[Stored entries]
· · · ·
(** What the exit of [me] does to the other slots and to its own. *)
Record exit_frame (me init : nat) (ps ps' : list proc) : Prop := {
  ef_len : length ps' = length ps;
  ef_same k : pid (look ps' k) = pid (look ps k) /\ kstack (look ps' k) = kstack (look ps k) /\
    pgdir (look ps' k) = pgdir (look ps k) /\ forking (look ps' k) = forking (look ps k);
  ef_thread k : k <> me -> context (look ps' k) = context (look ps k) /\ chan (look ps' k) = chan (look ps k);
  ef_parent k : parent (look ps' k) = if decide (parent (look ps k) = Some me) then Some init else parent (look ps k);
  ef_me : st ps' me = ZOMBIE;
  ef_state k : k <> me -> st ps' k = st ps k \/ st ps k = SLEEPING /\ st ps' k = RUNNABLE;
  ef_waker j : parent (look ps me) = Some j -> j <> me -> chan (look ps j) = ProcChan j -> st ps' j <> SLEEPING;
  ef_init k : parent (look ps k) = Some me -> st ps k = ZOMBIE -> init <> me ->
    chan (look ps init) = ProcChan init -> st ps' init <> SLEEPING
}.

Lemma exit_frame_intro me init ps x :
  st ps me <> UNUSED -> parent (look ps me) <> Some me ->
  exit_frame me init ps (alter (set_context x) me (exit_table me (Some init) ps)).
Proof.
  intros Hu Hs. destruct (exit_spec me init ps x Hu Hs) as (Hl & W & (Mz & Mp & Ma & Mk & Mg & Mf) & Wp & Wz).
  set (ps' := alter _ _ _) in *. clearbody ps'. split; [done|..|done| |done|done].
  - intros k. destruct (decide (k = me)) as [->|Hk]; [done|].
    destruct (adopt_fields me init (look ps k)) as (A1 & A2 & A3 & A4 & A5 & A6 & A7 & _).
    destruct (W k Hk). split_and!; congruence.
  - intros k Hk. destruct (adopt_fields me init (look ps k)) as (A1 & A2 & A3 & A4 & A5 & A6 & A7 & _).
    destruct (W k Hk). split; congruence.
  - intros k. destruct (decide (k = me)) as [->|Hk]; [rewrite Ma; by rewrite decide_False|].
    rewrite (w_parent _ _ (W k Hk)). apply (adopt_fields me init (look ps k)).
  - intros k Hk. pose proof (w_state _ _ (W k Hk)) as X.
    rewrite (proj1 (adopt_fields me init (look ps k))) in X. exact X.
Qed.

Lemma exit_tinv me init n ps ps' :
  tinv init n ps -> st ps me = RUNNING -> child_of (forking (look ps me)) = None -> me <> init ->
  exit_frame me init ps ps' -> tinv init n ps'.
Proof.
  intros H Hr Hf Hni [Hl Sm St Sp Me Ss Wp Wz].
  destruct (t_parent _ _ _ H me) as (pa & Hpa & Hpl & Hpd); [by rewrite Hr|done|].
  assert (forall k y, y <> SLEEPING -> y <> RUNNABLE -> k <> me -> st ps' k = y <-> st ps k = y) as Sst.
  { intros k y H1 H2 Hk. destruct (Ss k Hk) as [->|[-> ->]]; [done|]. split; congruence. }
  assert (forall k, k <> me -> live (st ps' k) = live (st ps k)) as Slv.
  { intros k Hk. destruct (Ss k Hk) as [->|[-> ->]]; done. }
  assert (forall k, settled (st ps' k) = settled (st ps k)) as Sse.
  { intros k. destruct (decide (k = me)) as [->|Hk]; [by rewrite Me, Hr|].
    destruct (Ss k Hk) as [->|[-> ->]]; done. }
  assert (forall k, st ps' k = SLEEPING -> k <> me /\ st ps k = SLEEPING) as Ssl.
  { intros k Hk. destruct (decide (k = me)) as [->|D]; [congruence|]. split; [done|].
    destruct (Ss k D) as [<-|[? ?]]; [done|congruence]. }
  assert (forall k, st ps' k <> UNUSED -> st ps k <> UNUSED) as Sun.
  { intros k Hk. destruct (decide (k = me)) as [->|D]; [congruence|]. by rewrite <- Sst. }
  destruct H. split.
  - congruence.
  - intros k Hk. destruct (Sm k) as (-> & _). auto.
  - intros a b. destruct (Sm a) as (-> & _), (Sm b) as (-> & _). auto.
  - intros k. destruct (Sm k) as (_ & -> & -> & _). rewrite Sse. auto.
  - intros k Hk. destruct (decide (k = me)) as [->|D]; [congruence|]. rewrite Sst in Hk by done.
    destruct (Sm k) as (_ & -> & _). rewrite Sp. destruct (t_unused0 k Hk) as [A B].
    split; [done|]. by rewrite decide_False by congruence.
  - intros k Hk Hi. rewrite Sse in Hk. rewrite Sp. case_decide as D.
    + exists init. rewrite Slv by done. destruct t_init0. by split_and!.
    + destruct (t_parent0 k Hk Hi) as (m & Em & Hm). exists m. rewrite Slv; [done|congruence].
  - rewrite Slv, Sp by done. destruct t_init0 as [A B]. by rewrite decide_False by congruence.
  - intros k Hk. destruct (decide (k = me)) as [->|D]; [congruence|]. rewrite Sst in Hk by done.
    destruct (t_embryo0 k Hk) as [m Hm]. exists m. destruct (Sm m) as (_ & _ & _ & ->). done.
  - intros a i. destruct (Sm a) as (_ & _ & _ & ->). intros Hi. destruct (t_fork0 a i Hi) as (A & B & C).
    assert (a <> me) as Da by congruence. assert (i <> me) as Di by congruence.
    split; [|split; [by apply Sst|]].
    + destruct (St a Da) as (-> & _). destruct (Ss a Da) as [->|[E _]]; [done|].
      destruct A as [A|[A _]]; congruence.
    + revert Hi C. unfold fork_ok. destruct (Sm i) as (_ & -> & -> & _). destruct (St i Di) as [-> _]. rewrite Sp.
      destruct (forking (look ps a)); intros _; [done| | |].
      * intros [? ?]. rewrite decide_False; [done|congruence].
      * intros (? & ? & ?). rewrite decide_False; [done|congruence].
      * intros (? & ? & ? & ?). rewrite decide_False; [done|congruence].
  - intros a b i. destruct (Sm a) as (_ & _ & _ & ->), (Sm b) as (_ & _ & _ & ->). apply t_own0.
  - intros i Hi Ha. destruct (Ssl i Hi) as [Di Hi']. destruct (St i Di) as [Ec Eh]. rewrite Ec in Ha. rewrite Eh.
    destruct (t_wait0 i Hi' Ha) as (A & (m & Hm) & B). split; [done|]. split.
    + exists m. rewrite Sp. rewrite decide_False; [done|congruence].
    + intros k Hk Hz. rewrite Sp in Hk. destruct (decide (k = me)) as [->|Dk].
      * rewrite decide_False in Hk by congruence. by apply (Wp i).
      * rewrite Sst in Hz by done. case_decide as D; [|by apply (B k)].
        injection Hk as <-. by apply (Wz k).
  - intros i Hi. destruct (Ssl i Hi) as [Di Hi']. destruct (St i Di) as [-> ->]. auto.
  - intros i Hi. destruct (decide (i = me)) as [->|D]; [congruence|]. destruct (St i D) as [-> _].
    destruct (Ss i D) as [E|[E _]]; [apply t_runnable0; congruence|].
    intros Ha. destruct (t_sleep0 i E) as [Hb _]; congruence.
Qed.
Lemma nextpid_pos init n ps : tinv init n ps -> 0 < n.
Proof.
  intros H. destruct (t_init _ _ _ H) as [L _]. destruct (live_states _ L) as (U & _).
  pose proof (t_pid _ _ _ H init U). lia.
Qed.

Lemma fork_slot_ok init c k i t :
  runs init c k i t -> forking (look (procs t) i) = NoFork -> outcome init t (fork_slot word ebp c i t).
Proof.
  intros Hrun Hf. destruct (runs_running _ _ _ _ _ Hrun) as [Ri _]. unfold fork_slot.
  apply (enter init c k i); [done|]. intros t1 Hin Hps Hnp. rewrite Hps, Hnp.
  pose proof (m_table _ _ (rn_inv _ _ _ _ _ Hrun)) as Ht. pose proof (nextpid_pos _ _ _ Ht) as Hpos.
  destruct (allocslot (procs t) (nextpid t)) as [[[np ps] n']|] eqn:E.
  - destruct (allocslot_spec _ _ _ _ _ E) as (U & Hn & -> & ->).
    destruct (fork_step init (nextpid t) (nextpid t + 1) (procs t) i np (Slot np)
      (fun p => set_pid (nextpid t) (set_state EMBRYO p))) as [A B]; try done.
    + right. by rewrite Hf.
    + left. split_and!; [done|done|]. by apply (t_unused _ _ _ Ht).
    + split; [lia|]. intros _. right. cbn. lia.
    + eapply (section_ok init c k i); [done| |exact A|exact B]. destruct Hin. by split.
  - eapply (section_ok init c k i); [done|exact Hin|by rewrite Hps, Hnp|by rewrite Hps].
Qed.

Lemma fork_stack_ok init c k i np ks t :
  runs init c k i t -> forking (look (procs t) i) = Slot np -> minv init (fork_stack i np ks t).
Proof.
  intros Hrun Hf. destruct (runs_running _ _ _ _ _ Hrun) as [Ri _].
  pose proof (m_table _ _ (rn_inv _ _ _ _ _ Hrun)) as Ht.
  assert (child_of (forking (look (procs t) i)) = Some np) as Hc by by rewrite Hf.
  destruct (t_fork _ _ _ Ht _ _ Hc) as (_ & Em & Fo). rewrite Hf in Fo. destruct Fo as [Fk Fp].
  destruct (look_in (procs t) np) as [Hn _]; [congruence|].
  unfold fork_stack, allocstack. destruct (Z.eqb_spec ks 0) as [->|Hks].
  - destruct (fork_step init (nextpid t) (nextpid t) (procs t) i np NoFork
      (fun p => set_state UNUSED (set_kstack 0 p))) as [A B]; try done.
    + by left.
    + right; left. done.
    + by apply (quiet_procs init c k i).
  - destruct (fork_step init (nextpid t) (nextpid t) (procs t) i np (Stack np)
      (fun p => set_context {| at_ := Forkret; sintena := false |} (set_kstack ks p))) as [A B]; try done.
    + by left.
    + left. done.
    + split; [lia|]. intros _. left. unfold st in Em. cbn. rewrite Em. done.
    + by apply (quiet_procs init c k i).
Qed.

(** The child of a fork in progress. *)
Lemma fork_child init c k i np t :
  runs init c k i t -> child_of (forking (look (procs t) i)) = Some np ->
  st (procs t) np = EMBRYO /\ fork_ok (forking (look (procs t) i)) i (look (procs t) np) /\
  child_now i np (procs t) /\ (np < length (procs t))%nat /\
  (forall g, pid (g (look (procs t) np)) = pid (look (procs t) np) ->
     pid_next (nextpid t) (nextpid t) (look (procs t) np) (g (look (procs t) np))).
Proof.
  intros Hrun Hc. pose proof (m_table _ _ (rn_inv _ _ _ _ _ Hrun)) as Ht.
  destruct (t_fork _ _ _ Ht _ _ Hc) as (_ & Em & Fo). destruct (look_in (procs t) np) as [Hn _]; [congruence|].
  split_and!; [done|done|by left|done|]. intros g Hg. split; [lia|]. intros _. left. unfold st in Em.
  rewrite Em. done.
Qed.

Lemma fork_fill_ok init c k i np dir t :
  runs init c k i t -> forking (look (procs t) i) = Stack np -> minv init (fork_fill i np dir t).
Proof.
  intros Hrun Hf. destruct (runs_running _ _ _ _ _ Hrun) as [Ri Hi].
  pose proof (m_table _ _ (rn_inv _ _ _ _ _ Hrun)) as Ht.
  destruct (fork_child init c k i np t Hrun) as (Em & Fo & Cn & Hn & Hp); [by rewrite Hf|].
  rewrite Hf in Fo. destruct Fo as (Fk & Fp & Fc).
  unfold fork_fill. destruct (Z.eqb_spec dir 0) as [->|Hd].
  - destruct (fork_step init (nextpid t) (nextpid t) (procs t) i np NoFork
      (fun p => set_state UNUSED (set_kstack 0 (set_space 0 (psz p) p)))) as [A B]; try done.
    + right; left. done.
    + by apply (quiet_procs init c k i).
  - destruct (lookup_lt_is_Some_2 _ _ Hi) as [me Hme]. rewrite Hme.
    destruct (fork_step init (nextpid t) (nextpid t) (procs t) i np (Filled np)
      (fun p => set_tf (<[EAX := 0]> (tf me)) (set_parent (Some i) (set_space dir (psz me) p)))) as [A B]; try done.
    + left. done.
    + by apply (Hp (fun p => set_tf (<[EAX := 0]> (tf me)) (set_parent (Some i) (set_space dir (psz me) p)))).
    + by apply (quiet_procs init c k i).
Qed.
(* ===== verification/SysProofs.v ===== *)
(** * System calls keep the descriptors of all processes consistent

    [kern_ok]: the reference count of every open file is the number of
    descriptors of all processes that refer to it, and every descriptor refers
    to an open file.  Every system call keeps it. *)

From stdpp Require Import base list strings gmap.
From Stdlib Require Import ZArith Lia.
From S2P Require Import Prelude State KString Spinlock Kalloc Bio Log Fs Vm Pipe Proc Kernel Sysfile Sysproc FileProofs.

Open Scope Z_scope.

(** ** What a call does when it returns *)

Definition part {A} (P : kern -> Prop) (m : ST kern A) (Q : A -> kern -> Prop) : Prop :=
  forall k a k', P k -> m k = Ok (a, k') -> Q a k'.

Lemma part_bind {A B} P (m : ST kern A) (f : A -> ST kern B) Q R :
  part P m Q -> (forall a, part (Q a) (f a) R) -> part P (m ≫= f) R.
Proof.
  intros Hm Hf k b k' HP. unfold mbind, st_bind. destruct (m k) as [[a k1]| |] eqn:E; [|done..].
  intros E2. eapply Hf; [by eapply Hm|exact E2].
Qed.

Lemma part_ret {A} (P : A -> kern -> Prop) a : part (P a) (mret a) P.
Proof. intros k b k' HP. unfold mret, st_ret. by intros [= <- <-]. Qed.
· · · ·
▶ **WORK REQUEST**
Transcribe the lines from the first line of the records through the line that contains "ef_thread k : k", both included, and add nothing else.

▶ **SOLUTION**
(** What the exit of [me] does to the other slots and to its own. *)
Record exit_frame (me init : nat) (ps ps' : list proc) : Prop := {
  ef_len : length ps' = length ps;
  ef_same k : pid (look ps' k) = pid (look ps k) /\ kstack (look ps' k) = kstack (look ps k) /\
    pgdir (look ps' k) = pgdir (look ps k) /\ forking (look ps' k) = forking (look ps k);
  ef_thread k : k <> me -> context (look ps' k) = context (look ps k) /\ chan (look ps' k) = chan (look ps k);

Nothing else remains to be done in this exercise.